### Required action
In the records below, find the line with "rewrite sec_put_same. cbn [opt_is]." and the line with "(∀ r, r ∈ rule_sections"; return exactly those lines and every line between them.
------------------------------------------------
(** A single allowed toggle. *)
Lemma toggle_sets_live st t :
  NoDup (names (view st)) → sets_live st → toggle_allowed st t = true →
  sets_live (toggled st (toggle_sid t)).
Proof.
  intros Hnd Hlive Hal r n Hr He Hn Hu. set (sid := toggle_sid t) in *.
  destruct (toggled_view st sid) as (v & Hv & Hview & Hv0).
  unfold rule_sections in Hr. rewrite sections_view in Hr. fold (view (toggled st sid)) in Hr.
  rewrite Hview, sections_on_section in Hr. unfold on_section in Hr.
  apply list_elem_of_fmap in Hr as (r0 & -> & Hr0).
  assert (rule_uses n r0 = true) as Hu0.
  { revert Hu. unfold rule_uses. case_if; [by rewrite !sec_put_other|done]. }
  assert (r0 ∈ rule_sections st) as Hr0' by (unfold rule_sections; by rewrite sections_view).
  apply elem_of_sections_of_type in Hr0 as [Hr0v Hr0t].
  assert (isConfigDisabled st n = false) as Hdis0.
  { destruct (not_zero (sec_opt "enabled" r0)) eqn:E0; [by apply (Hlive r0)|].
    (* the rule itself has just been enabled *)
    destruct (String.eqb (sec_name r0) sid) eqn:En; [|congruence]. apply String.eqb_eq in En.
    destruct t as [s|s]; cbn [toggle_sid] in sid; subst sid; cbn [toggle_allowed] in Hal;
      apply andb_true_iff in Hal as [Hex Hro].
    - apply existsb_elem_of in Hex as (s0 & Hs0 & Hn0%String.eqb_eq). unfold ipset_sections in Hs0.
      rewrite sections_view in Hs0. apply elem_of_sections_of_type in Hs0 as [Hs0 Ht0].
      assert (s0 = r0) as -> by (apply (names_unique (view st)); [done..|congruence]). by rewrite Ht0 in Hr0t.
    - apply negb_true_iff in Hro. unfold rule_enable_readonly in Hro.
      rewrite (get_found st s r0) in Hro by done. rewrite E0 in Hro. cbn [negb] in Hro.
      rewrite andb_true_r in Hro. apply orb_false_iff in Hro as [H1 H2].
      unfold rule_uses in Hu0. apply orb_true_iff in Hu0 as [Hu1|Hu1]; unfold get_text in *;
        rewrite !(get_found st s r0) in H1, H2 by done;
        [rewrite (opt_is_text _ n Hn Hu1) in H1|rewrite (opt_is_text _ n Hn Hu1) in H2]; done. }
  unfold isConfigDisabled in *. rewrite (find_set_toggled st sid v n Hview).
  destruct (find_set st n) as [s|] eqn:Es; [|done]. cbn [fmap option_fmap option_map].
  destruct (String.eqb (sec_name s) sid) eqn:Esid; [|done]. apply String.eqb_eq in Esid.
  rewrite sec_put_same. cbn [opt_is].
  (* the set itself is the toggled section *)
  apply find_set_elem in Es as (Hsv & Hst & Hsn). rewrite Hv0, (get_found st sid s) by done.
  destruct (not_zero (sec_opt "enabled" s)) eqn:E1; [|done]. exfalso.
  destruct t as [s'|s']; cbn [toggle_sid] in sid; subst sid; cbn [toggle_allowed] in Hal;
    apply andb_true_iff in Hal as [Hex Hro].
  - apply negb_true_iff in Hro. unfold set_enable_readonly, get_text in Hro.
    rewrite !(get_found st s' s), (opt_is_text _ n Hn Hsn), E1 in Hro by done.
    rewrite andb_true_r in Hro. unfold set_referenced in Hro. rewrite existsb_false in Hro.
    specialize (Hro r0 Hr0'). rewrite Hu0, andb_true_r in Hro.
    assert (sec_name r0 ≠ s') as Hne.
    { intros Heq. assert (r0 = s) as -> by (apply (names_unique (view st)); [done..|congruence]).
      by rewrite Hst in Hr0t. }
    rewrite (proj2 (String.eqb_neq _ _) Hne) in He. unfold not_zero in He. by rewrite Hro in He.
  - apply existsb_elem_of in Hex as (r1 & Hr1 & Hn1%String.eqb_eq). unfold rule_sections in Hr1.
    rewrite sections_view in Hr1. apply elem_of_sections_of_type in Hr1 as [Hr1 Ht1].
    assert (r1 = s) as -> by (apply (names_unique (view st)); [done..|congruence]). by rewrite Ht1 in Hst.
Qed.

(** C8: the enable boxes interlock: no sequence of toggles that the two pages
    allow ever leaves an enabled rule referring to a disabled IP set. *)
Theorem toggles_keep_sets_live st st' :
  NoDup (names (view st)) → sets_live st → toggles st st' → sets_live st'.
Proof.
  intros Hnd Hlive Ht.
  assert (NoDup (names (view st')) ∧ sets_live st') as [_ H]; [|done].
  induction Ht as [st|st st' t Ht IH Hal]; [done|]. destruct (IH Hnd Hlive) as [H1 H2].
  split; [by rewrite toggled_names|by apply toggle_sets_live].
Qed.

(** Removing a set is refused exactly when a rule, enabled or not, refers
    to its name; otherwise the set goes and no rule is left referring to it. *)
Theorem handleRemove_refs st sid s name :
  NoDup (names (view st)) → s ∈ view st → sec_name s = sid → sec_type s = "ipset" →
  opt_text (sec_opt "name" s) = Some name →
  match handleRemove st sid with
  | inl st' =>
      (∀ r, r ∈ rule_sections st' → rule_uses name r = false) ∧
      view st' = List.filter (λ x, negb (String.eqb (sec_name x) sid)) (view st)
  | inr _ => ∃ r, r ∈ rule_sections st ∧ rule_uses name r = true
  end.
Proof.
  intros Hnd Hs Hn Ht Hname. unfold handleRemove, get_text.
  rewrite (get_found st sid s), Hname by done. unfold set_refs.
  destruct (List.filter (rule_uses name) (rule_sections st)) as [|r l] eqn:E; cbn [map].
  - split; [|apply remove_view]. intros r Hr. unfold rule_sections in Hr.
    rewrite sections_view, remove_view in Hr. apply elem_of_sections_of_type in Hr as [Hr Hrt].
    apply list_elem_of_In, filter_In in Hr as [Hr _].
    apply not_true_iff_false. intros Hu.
    assert (r ∈ List.filter (rule_uses name) (rule_sections st)) as Hin.
    { apply list_elem_of_In, filter_In. split; [|done]. apply list_elem_of_In.
      unfold rule_sections. rewrite sections_view. apply elem_of_sections_of_type.
      split; [by apply list_elem_of_In|done]. }
    rewrite E in Hin. by apply not_elem_of_nil in Hin.
  - exists r. assert (r ∈ List.filter (rule_uses name) (rule_sections st)) as Hin by (rewrite E; left).
    apply list_elem_of_In, filter_In in Hin as [Hin Hu]. split; [by apply list_elem_of_In|done].
Qed.

(** A set name that is accepted begins with a letter or an underscore,
    is not reserved, and no other set bears it. *)
Theorem set_name_validate_iff st sid value :
  value ≠ "" →
  set_name_validate st sid value = Valid ↔
  set_name_regex value = true ∧ String.prefix "mwan3_" value = false ∧
  ∀ s, s ∈ view st → sec_type s = "ipset" → sec_name s ≠ sid → opt_is (sec_opt "name" s) value = false.
Proof.
  intros Hv. unfold set_name_validate. unfold str_truthy.
  rewrite (proj2 (String.eqb_neq value "")) by done. cbn [negb].
  destruct (set_name_regex value); cbn [negb]; [|naive_solver].
  destruct (String.prefix "mwan3_" value); [naive_solver|].
  destruct (existsb _ _) eqn:E.
  - split; [done|]. intros (_ & _ & H). apply existsb_elem_of in E as (s & Hs & Hx).
    apply andb_true_iff in Hx as [Hx1 Hx2]. apply negb_true_iff, String.eqb_neq in Hx1.
    unfold ipset_sections in Hs. rewrite sections_view in Hs.
    apply elem_of_sections_of_type in Hs as [Hs Ht]. rewrite H in Hx2; done.
  - split; [|done]. intros _. split_and!; [done|done|]. intros s Hs Ht Hne.
    rewrite existsb_false in E. specialize (E s). unfold ipset_sections in E. rewrite sections_view in E.
    specialize (E ltac:(by apply elem_of_sections_of_type)).
    rewrite (proj2 (String.eqb_neq _ _) Hne) in E. exact E.
Qed.
End Interlock.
------------------------------------------------
### Task output
  rewrite sec_put_same. cbn [opt_is].
  (* the set itself is the toggled section *)
  apply find_set_elem in Es as (Hsv & Hst & Hsn). rewrite Hv0, (get_found st sid s) by done.
  destruct (not_zero (sec_opt "enabled" s)) eqn:E1; [|done]. exfalso.
  destruct t as [s'|s']; cbn [toggle_sid] in sid; subst sid; cbn [toggle_allowed] in Hal;
    apply andb_true_iff in Hal as [Hex Hro].
  - apply negb_true_iff in Hro. unfold set_enable_readonly, get_text in Hro.
    rewrite !(get_found st s' s), (opt_is_text _ n Hn Hsn), E1 in Hro by done.
    rewrite andb_true_r in Hro. unfold set_referenced in Hro. rewrite existsb_false in Hro.
    specialize (Hro r0 Hr0'). rewrite Hu0, andb_true_r in Hro.
    assert (sec_name r0 ≠ s') as Hne.
    { intros Heq. assert (r0 = s) as -> by (apply (names_unique (view st)); [done..|congruence]).
      by rewrite Hst in Hr0t. }
    rewrite (proj2 (String.eqb_neq _ _) Hne) in He. unfold not_zero in He. by rewrite Hro in He.
  - apply existsb_elem_of in Hex as (r1 & Hr1 & Hn1%String.eqb_eq). unfold rule_sections in Hr1.
    rewrite sections_view in Hr1. apply elem_of_sections_of_type in Hr1 as [Hr1 Ht1].
    assert (r1 = s) as -> by (apply (names_unique (view st)); [done..|congruence]). by rewrite Ht1 in Hst.
Qed.

(** C8: the enable boxes interlock: no sequence of toggles that the two pages
    allow ever leaves an enabled rule referring to a disabled IP set. *)
Theorem toggles_keep_sets_live st st' :
  NoDup (names (view st)) → sets_live st → toggles st st' → sets_live st'.
Proof.
  intros Hnd Hlive Ht.
  assert (NoDup (names (view st')) ∧ sets_live st') as [_ H]; [|done].
  induction Ht as [st|st st' t Ht IH Hal]; [done|]. destruct (IH Hnd Hlive) as [H1 H2].
  split; [by rewrite toggled_names|by apply toggle_sets_live].
Qed.

(** Removing a set is refused exactly when a rule, enabled or not, refers
    to its name; otherwise the set goes and no rule is left referring to it. *)
Theorem handleRemove_refs st sid s name :
  NoDup (names (view st)) → s ∈ view st → sec_name s = sid → sec_type s = "ipset" →
  opt_text (sec_opt "name" s) = Some name →
  match handleRemove st sid with
  | inl st' =>
      (∀ r, r ∈ rule_sections st' → rule_uses name r = false) ∧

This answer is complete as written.